Here is a simple program that overwrites an enum variable with another variant with associated data, and then needs a reference to that associated data afterward. (A more realistic example would have associated data that can't easily be copied.)
fn choose_u64() -> u64 { 1234 }
#[derive(Debug)]
enum E {
V1(),
V2(u64)
}
fn main() {
// Set up some enum-typed variable.
let mut e = E::V1();
// Switch it to contain variant 2, with an associated value, and get a
// reference to that value.
e = E::V2(choose_u64());
let E::V2(n) = &e else {
panic!("Shouldn't get here");
};
println!("I emplaced: {n}");
}
Is there any better idiom for this that doesn't require boilerplate to convince the compiler that you checked for something that can never happen (the else panic branch)? I know you can do the same with a match
expression, but that is even more boilerplate. I'm hoping for some construct like std::variant::emplace
from C++, which provides the caller with a reference to the value they just emplaced.

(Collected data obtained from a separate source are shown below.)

Lemma sorted_by_time (a b : list (Entry * unit)) : StdMap.sorted (a ++ b) -> by_time (map fst a).
Proof.
  induction a as [|[[e p] []] a IH]; cbn; [constructor|]. inversion 1 as [|? ? ? Hb Hs]; subst. constructor; [by apply IH|].
  apply Forall_forall. intros k Hk. apply list_elem_of_fmap in Hk as ([[e' p'] u] & -> & Hx).
  eapply Forall_forall in Hb; [|apply elem_of_app; left; exact Hx]. cbn in *. zbool. lia.
Qed.

Lemma getExpired_ok (q : queue) M now : rep q M ->
  exists expired ts ac, getExpired q now = Ok (expired, with_sets q ts ac) /\ rep (with_sets q ts ac) (not_due now M) /\
    expired ≡ₚ map entry_of (map_to_list (due now M)) /\ by_time expired.
Proof.
  intros Hr. pose proof (r_timers _ _ Hr) as Ht. pose proof (r_active _ _ Hr) as Hac. unfold getExpired.
  rewrite (rep_sizes _ _ Hr), assert_true by done.
  pose proof (StdMap.lower_bound_app (now, UINTPTR_MAX) (timers_ q)) as Happ.
  pose proof (StdMap.lower_bound_before (now, UINTPTR_MAX) (timers_ q)) as Hbef.
  pose proof (StdMap.lower_bound_after (now, UINTPTR_MAX) (timers_ q) (proj1 Ht)) as Haft.
  destruct (StdMap.lower_bound (now, UINTPTR_MAX) (timers_ q)) as [a b]. cbn [fst snd] in *. rewrite <- Happ in Ht.
  pose proof (lists_addr _ _ _ _ Ht (r_addr _ _ Hr)) as Haddr.
  assert (Forall (fun x : Entry * unit => x.1.1 <= now) a) as Ha.
  { apply Forall_forall. intros [[e p] u] Hx. eapply Forall_forall in Hbef; [|exact Hx]. cbn [fst] in *.
    destruct (Haddr (e, p)) as (p' & e' & n & E & _ & Hp); [rewrite map_app; apply elem_of_app; left; apply list_elem_of_fmap; by exists ((e, p), u)|].
    unfold entry_of in E. cbn in E. simplify_eq. rewrite sentry_due in Hbef by done. by zbool. }
  assert (Forall (fun x : Entry * unit => now < x.1.1) b) as Hb.
  { apply Forall_forall. intros [[e p] u] Hx. eapply Forall_forall in Haft; [|exact Hx]. cbn [fst] in *.
    destruct (Haddr (e, p)) as (p' & e' & n & E & _ & Hp); [rewrite map_app; apply elem_of_app; right; apply list_elem_of_fmap; by exists ((e, p), u)|].
    unfold entry_of in E. cbn in E. simplify_eq. rewrite sentry_due in Haft by done. by zbool. }
  destruct (lists_suffix now a b M Ht Ha Hb) as [Hlb Hla].
  rewrite assert_true by (destruct b as [|[[e p] u] b]; [done|]; apply Forall_cons in Hb as [Hb _]; cbn in Hb; by apply Z.ltb_lt).
  assert (NoDup (map snd (map fst a))) as Hnd.
  { rewrite Hla, map_map. apply NoDup_fst_map_to_list. }
  destruct (erase_active_ok q (map fst a) (activeTimers_ q) M Hac Hnd) as (ac & E & Hac').
  { intros e p Hin. rewrite Hla in Hin. apply list_elem_of_fmap in Hin as ([p' [e' n]] & Eq & Hin%elem_of_map_to_list). unfold entry_of in Eq.
    cbn in Eq. simplify_eq. apply map_lookup_filter_Some in Hin as [HM _]. destruct (r_heap _ _ Hr _ _ _ HM) as (tm & ? & ? & ?). by exists n, tm. }
  assert (take_out (map fst a) M = not_due now M) as Eo.
  { apply map_eq. intros p. rewrite take_out_lookup. assert (p ∈ map snd (map fst a) <-> is_Some (due now M !! p)) as Hd.
    { rewrite Hla, map_map, list_elem_of_fmap. split.
      - intros ([p' x] & -> & Hin%elem_of_map_to_list). by exists x.
      - intros [x Hx]. exists (p, x). split; [done|by apply elem_of_map_to_list]. }
    destruct (due_split now M p) as [HM|(e & n & HM & [(_ & H1 & H2)|(_ & H1 & H2)])].
    - rewrite HM. transitivity (@None (Z * Z)); [by case_decide|]. symmetry. apply map_lookup_filter_None_2. by left.
    - rewrite decide_True by (apply Hd; by eexists). done.
    - rewrite decide_False by (rewrite Hd, H1; by intros [? ?]). by rewrite HM. }
  rewrite E. cbn [mbind res_bind]. rewrite Eo in Hac'.
  assert (rep (with_sets q b ac) (not_due now M)) as Hr'.
  { split; cbn; [done|done|..]; intros p e n [HM _]%map_lookup_filter_Some; [by apply (r_heap _ _ Hr)|exact (r_addr _ _ Hr _ _ _ HM)]. }
  rewrite (rep_sizes _ _ Hr'), assert_true by done. exists (map fst a), b, ac. split_and!; [done|done|done|].
  eapply sorted_by_time. exact (proj1 Ht).
Qed.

As a secondary question that informs how important the first is: is the compiler likely in practice to actually generate any code for the impossible branch in a release build, or is it purely a syntactic annoyance?
I'm hoping for some construct like std::variant::emplace from C++, which provides the caller with a reference to the value they just emplaced.
AFAIK there's no such thing:
V2(u64)
as a unit, therefore even with a helper there is no real way to handle this case any other way than as a two-step, at most you can use unsafe APIs for the second step (see below).You could set a primitive representation for your enum to make sure they have a stable memory representation and retrieve the value pointer directly, but that's a bit...
As a secondary question that informs how important the first is: is the compiler likely in practice to actually generate any code for the impossible branch in a release build, or is it purely a syntactic annoyance?
If you plug your snippet into godbolt you'll see that with -O
it doesn't even reference the panic entry point, so I'd say it's mostly the latter.
Also FWIW in this case you should probably use unreachable!
. It's effectively an alias for panic!
(and will indeed panic) but it provides better classification for automated tooling, and hinting to readers.